Y, más aún, si algunos lograsen superar aquella injuria inmóvil de máquinas presuntamente diseñadas para rodar  -nunca para el estatismo-,  las secuencias finales  podrían conectarse con otro relato cortazariano emblemático que lleva por título Casa tomada. El principal foco temático de este último se refiere a la imposibilidad de habitar tu espacio de residencia; es decir, a ser prisionero forzado en tu propia casa, situación inducida por fuerzas extrañas. Aquellos suertudos  que milagrosamente sobreviviesen al misterioso y descomunal trancazo de las vías públicas no tendrán realmente oportunidad para salir del espanto vivido, por cuanto estarán obligados a ingresar en  las prisiones en que se han convertido sus lugares de habitación. Más allá de haber superado disparos,  gases,  ruidosos gritos e improperios, vendrá el dilema de tener que "pernoctar" en lo que alguna vez mereció ser nominado como "hogar" y, también por un extraño albur de inesperadas tempestades, ha mutado en cárcel, prácticamente tomada por todas partes, como en el cuento. Calles y casa  son entonces el símil de un encierro involuntario.

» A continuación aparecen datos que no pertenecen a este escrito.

(** ** The monad: state, and a fault for undefined behaviour *)

Definition D (A : Type) := World → option (A * World).
Definition dret {A} (a : A) : D A := λ w, Some (a, w).
Definition dbind {A B} (m : D A) (k : A → D B) : D B := λ w,
  match m w with Some (a, w) => k a w | None => None end.
Definition dfault {A} : D A := λ _, None.
Definition dget : D World := λ w, Some (w, w).
Definition dmod (f : World → World) : D unit := λ w, Some (tt, f w).

Declare Scope disp_scope.
Delimit Scope disp_scope with disp.
#[global] Open Scope disp_scope.
Notation "'let!' x ':=' m 'in' k" := (dbind m (λ x, k))
  (at level 10, x pattern, m at level 100, k at level 200) : disp_scope.
Notation "'do!' m 'in' k" := (dbind m (λ _, k))
  (at level 10, m at level 100, k at level 200) : disp_scope.

(** A loop over the elements of a container. *)
Fixpoint dfor {A} (l : list A) (f : A → D unit) : D unit :=
  match l with [] => dret tt | a :: l => do! f a in dfor l f end.

(** ** Primitive effects *)

(** The lowest descriptor that is not open. *)
Fixpoint free_from (fuel : nat) (n : Z) (X : gset Z) : Z :=
  match fuel with
  | O => n
  | S fuel => if bool_decide (n ∈ X) then free_from fuel (n + 1) X else n
  end.
Definition lowest_free (X : gset Z) : Z := free_from (size X) 0 X.

Definition fds (w : World) : gset Z := k_fds (w_kern w).
Definition set_fds (X : gset Z) (w : World) : World := set_w_kern (with_fds X (w_kern w)) w.

(** A new descriptor, or -1 at the limit. *)
Definition open_fd : D Z := λ w,
  let fd := lowest_free (fds w) in
  if fd <? w_nofile w then Some (fd, set_fds ({[fd]} ∪ fds w) w) else Some (-1, w).
Definition dup (fd : Z) : D Z := λ w,
  if bool_decide (fd ∈ fds w) then open_fd w else Some (-1, w).
Definition close (fd : Z) : D unit := λ w, Some (tt, set_fds (fds w ∖ {[fd]}) w).
Definition close_if_open (fd : Z) : D unit := if 0 <=? fd then close fd else dret tt.

Definition drm_mod (f : DrmKernel → DrmKernel) : D unit :=
  dmod (λ w, set_w_drm (f (w_drm w)) w).
(** The next answer of the driver. *)
Definition drm_call (c : DrmCall) : D (Z * Z) := λ w,
  Some (dk_answer (w_drm w) (dk_calls (w_drm w)) c,
        set_w_drm (set_dk_calls (S (dk_calls (w_drm w))) (w_drm w)) w).

Definition drmPrimeFDToHandle : D (Z * Z) :=
  let! r := drm_call PrimeFDToHandle in
  if r.1 =? 0 then do! drm_mod (λ k, set_dk_gem ({[r.2]} ∪ dk_gem k) k) in dret r
  else dret r.
Definition drmModeAddFB2 : D (Z * Z) :=
  let! r := drm_call AddFB2 in
  if r.1 =? 0 then do! drm_mod (λ k, set_dk_fbs ({[r.2]} ∪ dk_fbs k) k) in dret r
  else dret r.
Definition drmModeRmFB (fb : Z) : D Z :=
  let! r := drm_call (RmFB fb) in
  if r.1 =? 0 then do! drm_mod (λ k, set_dk_fbs (dk_fbs k ∖ {[fb]}) k) in dret r.1
  else dret r.1.
Definition gem_close (handle : Z) : D Z :=
  let! r := drm_call (GemClose handle) in
  if r.1 =? 0 then do! drm_mod (λ k, set_dk_gem (dk_gem k ∖ {[handle]}) k) in dret r.1
  else dret r.1.
Definition drmModeCreatePropertyBlob : D (Z * Z) :=
  let! r := drm_call CreatePropertyBlob in
  if r.1 =? 0 then do! drm_mod (λ k, set_dk_blobs ({[r.2]} ∪ dk_blobs k) k) in dret r
  else dret r.
Definition drmModeDestroyPropertyBlob (blob : Z) : D Z :=
  let! r := drm_call (DestroyPropertyBlob blob) in
  if r.1 =? 0 then do! drm_mod (λ k, set_dk_blobs (dk_blobs k ∖ {[blob]}) k) in dret r.1
  else dret r.1.
(** The request is a local of the caller; a failed call leaves it as it was. *)
Definition drmModeAtomicAddProperty (req : AtomicReq) (obj prop value : Z) : D (Z * AtomicReq) :=
  let! r := drm_call (AtomicAddProperty obj prop value) in
  dret (r.1, if 0 <=? r.1 then req ++ [(obj, prop, value)] else req).
(** A commit that is granted opens the out-fence's descriptor. *)
Definition drmModeAtomicCommit (req : AtomicReq) : D (Z * Z) :=
  let! r := drm_call AtomicCommit in
  if r.1 =? 0 then
    let! fd := open_fd in
    if fd <? 0 then dret (-1, -1)
    else do! drm_mod (λ k, set_dk_commits (dk_commits k ++ [req]) k) in dret (0, fd)
  else dret (r.1, -1).

Definition GetDrmFd : D Z := λ w,
  Some (match dk_fd (w_drm w) with Some fd => fd | None => -1 end, w).

(** ** Pointers to layers *)

Definition deref (p : Z) : D HdiLayer := λ w,
  match w_layers w !! p with Some l => Some (l, w) | None => None end.
Definition update (p : Z) (f : HdiLayer → HdiLayer) : D unit := λ w,
  match w_layers w !! p with
  | Some l => Some (tt, set_w_layers (<[p := f l]> (w_layers w)) w)
  | None => None
  end.


(** ** Reasoning: total weakest preconditions *)

(** [m] runs without a fault from [w] and ends in a state satisfying [Q]. *)
Definition wp {A} (m : D A) (Q : A → World → Prop) (w : World) : Prop :=
  ∃ a w', m w = Some (a, w') ∧ Q a w'.

Lemma wp_ret {A} (a : A) Q w : Q a w → wp (dret a) Q w.
Proof. intros H. by exists a, w. Qed.
Lemma wp_bind {A B} (m : D A) (k : A → D B) Q w :
  wp m (λ a w', wp (k a) Q w') w → wp (dbind m k) Q w.
Proof.
  intros (a & w' & Hm & b & w'' & Hk & HQ). exists b, w''. unfold dbind. by rewrite Hm.
Qed.
Lemma wp_mono {A} (m : D A) (P Q : A → World → Prop) w :
  wp m P w → (∀ a w', P a w' → Q a w') → wp m Q w.
Proof. intros (a & w' & Hm & HP) HPQ. exists a, w'. eauto. Qed.
Lemma wp_run {A} (m : D A) Q w : wp m Q w → ∀ a w', m w = Some (a, w') → Q a w'.
Proof. intros (a & w' & Hm & HQ) a' w'' Hm'. by simplify_eq. Qed.
Lemma wp_dmod f (Q : unit → World → Prop) w : Q tt (f w) → wp (dmod f) Q w.
Proof. intros H. by exists tt, (f w). Qed.
Lemma wp_dget (Q : World → World → Prop) w : Q w w → wp dget Q w.
Proof. intros H. by exists w, w. Qed.
Lemma wp_if {A} (b : bool) (m1 m2 : D A) Q w :
  (b = true → wp m1 Q w) → (b = false → wp m2 Q w) → wp (if b then m1 else m2) Q w.
Proof. destruct b; auto. Qed.
Lemma wp_for {A} (I : list A → World → Prop) (l : list A) (f : A → D unit) Q w :
  I l w → (∀ a l w, I (a :: l) w → wp (f a) (λ _ w', I l w') w) →
  (∀ w', I [] w' → Q tt w') → wp (dfor l f) Q w.
Proof.
  intros HI Hstep HQ. revert w HI. induction l as [|a l IH]; intros w HI; simpl.
  - apply wp_ret. auto.
  - apply wp_bind. eapply wp_mono; [by apply Hstep|]. intros ? w' HI'. by apply IH.
Qed.

(** The continuation after a primitive whose result is known. *)
Lemma wp_step {A B} (m : D A) (k : A → D B) Q w a w' :
  m w = Some (a, w') → wp (k a) Q w' → wp (dbind m k) Q w.
Proof. intros Hm Hk. apply wp_bind. by exists a, w'. Qed.

Lemma wp_deref p l (Q : HdiLayer → World → Prop) w :
  w_layers w !! p = Some l → Q l w → wp (deref p) Q w.
Proof. intros Hp HQ. exists l, w. unfold deref. by rewrite Hp. Qed.
Lemma wp_update p f l (Q : unit → World → Prop) w :
  w_layers w !! p = Some l → Q tt (set_w_layers (<[p := f l]> (w_layers w)) w) →
  wp (update p f) Q w.
Proof. intros Hp HQ. exists tt. eexists. unfold update. by rewrite Hp. Qed.

(** Partial correctness: what holds if [m] does not fault. *)
Definition wlp {A} (m : D A) (Q : A → World → Prop) (w : World) : Prop :=
  ∀ a w', m w = Some (a, w') → Q a w'.
Lemma wlp_wp {A} (m : D A) Q w : wp m Q w → wlp m Q w.
Proof. intros H. exact (wp_run m Q w H). Qed.
Lemma wlp_ret {A} (a : A) Q w : Q a w → wlp (dret a) Q w.
Proof. intros H b w' [= <- <-]. done. Qed.
Lemma wlp_fault {A} Q w : wlp (@dfault A) Q w.
Proof. by intros a w'. Qed.
Lemma wlp_bind {A B} (m : D A) (k : A → D B) Q w :
  wlp m (λ a w', wlp (k a) Q w') w → wlp (dbind m k) Q w.
Proof.
  intros Hm b w'. unfold dbind. destruct (m w) as [[a w1]|] eqn:E; [|done]. by apply Hm.
Qed.
Lemma wlp_mono {A} (m : D A) (P Q : A → World → Prop) w :
  wlp m P w → (∀ a w', P a w' → Q a w') → wlp m Q w.
Proof. intros Hm HPQ a w' H. eauto. Qed.
Lemma wlp_any {A B} (m : D A) (k : A → D B) Q w :
  (∀ a w', wlp (k a) Q w') → wlp (dbind m k) Q w.
Proof. intros H. apply wlp_bind. intros a w' _. apply H. Qed.

(** ** Preservation: a relation every step of a computation respects *)

Definition keeps (R : World → World → Prop) {A} (m : D A) : Prop :=
  ∀ w a w', m w = Some (a, w') → R w w'.

Section keeps.
Context (R : World → World → Prop) `{!PreOrder R}.

Lemma keeps_ret {A} (a : A) : keeps R (dret a).
Proof. intros w b w' [= <- <-]. reflexivity. Qed.
Lemma keeps_fault {A} : keeps R (@dfault A).
Proof. by intros w b w'. Qed.
Lemma keeps_bind {A B} (m : D A) (k : A → D B) :
  keeps R m → (∀ a, keeps R (k a)) → keeps R (dbind m k).
Proof.
  intros Hm Hk w b w'. unfold dbind. destruct (m w) as [[a w1]|] eqn:E; [|done].
  intros H. etrans; [by eapply Hm|by eapply Hk].
Qed.
Lemma keeps_for {A} (l : list A) (f : A → D unit) :
  (∀ a, keeps R (f a)) → keeps R (dfor l f).
Proof. intros Hf. induction l; simpl; [apply keeps_ret|by apply keeps_bind]. Qed.
Lemma keeps_get : keeps R dget.
Proof. intros w b w' [= <- <-]. reflexivity. Qed.
Lemma keeps_deref p : keeps R (deref p).
Proof. intros w l w'. unfold deref. case_match; [|done]. intros [= <- <-]. reflexivity. Qed.
Lemma keeps_if {A} (b : bool) (m1 m2 : D A) :
  keeps R m1 → keeps R m2 → keeps R (if b then m1 else m2).
Proof. by destruct b. Qed.
End keeps.

Lemma keeps_mod (R : World → World → Prop) f : (∀ w, R w (f w)) → keeps R (dmod f).
Proof. intros Hf w a w' [= <- <-]. apply Hf. Qed.
Lemma keeps_weaken (R S : World → World → Prop) {A} (m : D A) :
  keeps R m → (∀ w w', R w w' → S w w') → keeps S m.
Proof. intros Hm HRS w a w' H. eauto. Qed.

Lemma wlp_keeps {A} R (m : D A) w : keeps R m → wlp m (λ _ w', R w w') w.
Proof. intros Hm a w' H. eauto. Qed.

(** ** Search in a finite set *)

(** Among [size X + 1] distinct values one is not in [X]. *)
Lemma pigeon (X : gset Z) (f : nat → Z) :
  (∀ i j, (i ≤ size X)%nat → (j ≤ size X)%nat → f i = f j → i = j) →
  ∃ k, (k ≤ size X)%nat ∧ f k ∉ X.
Proof.
  intros Hinj. destruct (decide (Exists (λ k, f k ∉ X) (seq 0 (S (size X))))) as [He|Hn].
  - apply Exists_exists in He as (k & Hk & HX). apply list_elem_of_In, in_seq in Hk.
    exists k. split; [lia|done].
  - exfalso. apply not_Exists_Forall in Hn; [|apply _].
    assert (list_to_set (f <$> seq 0 (S (size X))) ⊆ X) as Hsub.
    { intros x Hx. apply elem_of_list_to_set, list_elem_of_fmap in Hx as (k & -> & Hk).
      rewrite Forall_forall in Hn. specialize (Hn k Hk). by apply dec_stable. }
    apply subseteq_size in Hsub. rewrite size_list_to_set in Hsub.
    + rewrite length_fmap length_seq in Hsub. lia.
    + apply NoDup_fmap_2_strong; [|apply NoDup_ListNoDup, List.seq_NoDup].
      intros i j Hi Hj. apply list_elem_of_In, in_seq in Hi, Hj. apply Hinj; lia.
Qed.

Al ciudadano no le queda  más salida que enclaustrarse en algún rincón todavía no invadido y esperar a que las fuerzas del mal se desgasten y los tomadores de la casa ( de la ciudad, del país) liberen los lugares ocupados, para que la película de la insensatez comience a rodar de nuevo mañana. Grande fue Julio Cortázar al prefigurarnos alguna vez estos escenarios que plasmó como ficción, sin saber que, a algo más de tres décadas de su visita al país, se convertirían en la dramática rutina de quienes vivimos hoy en estos convulsos espacios urbanos.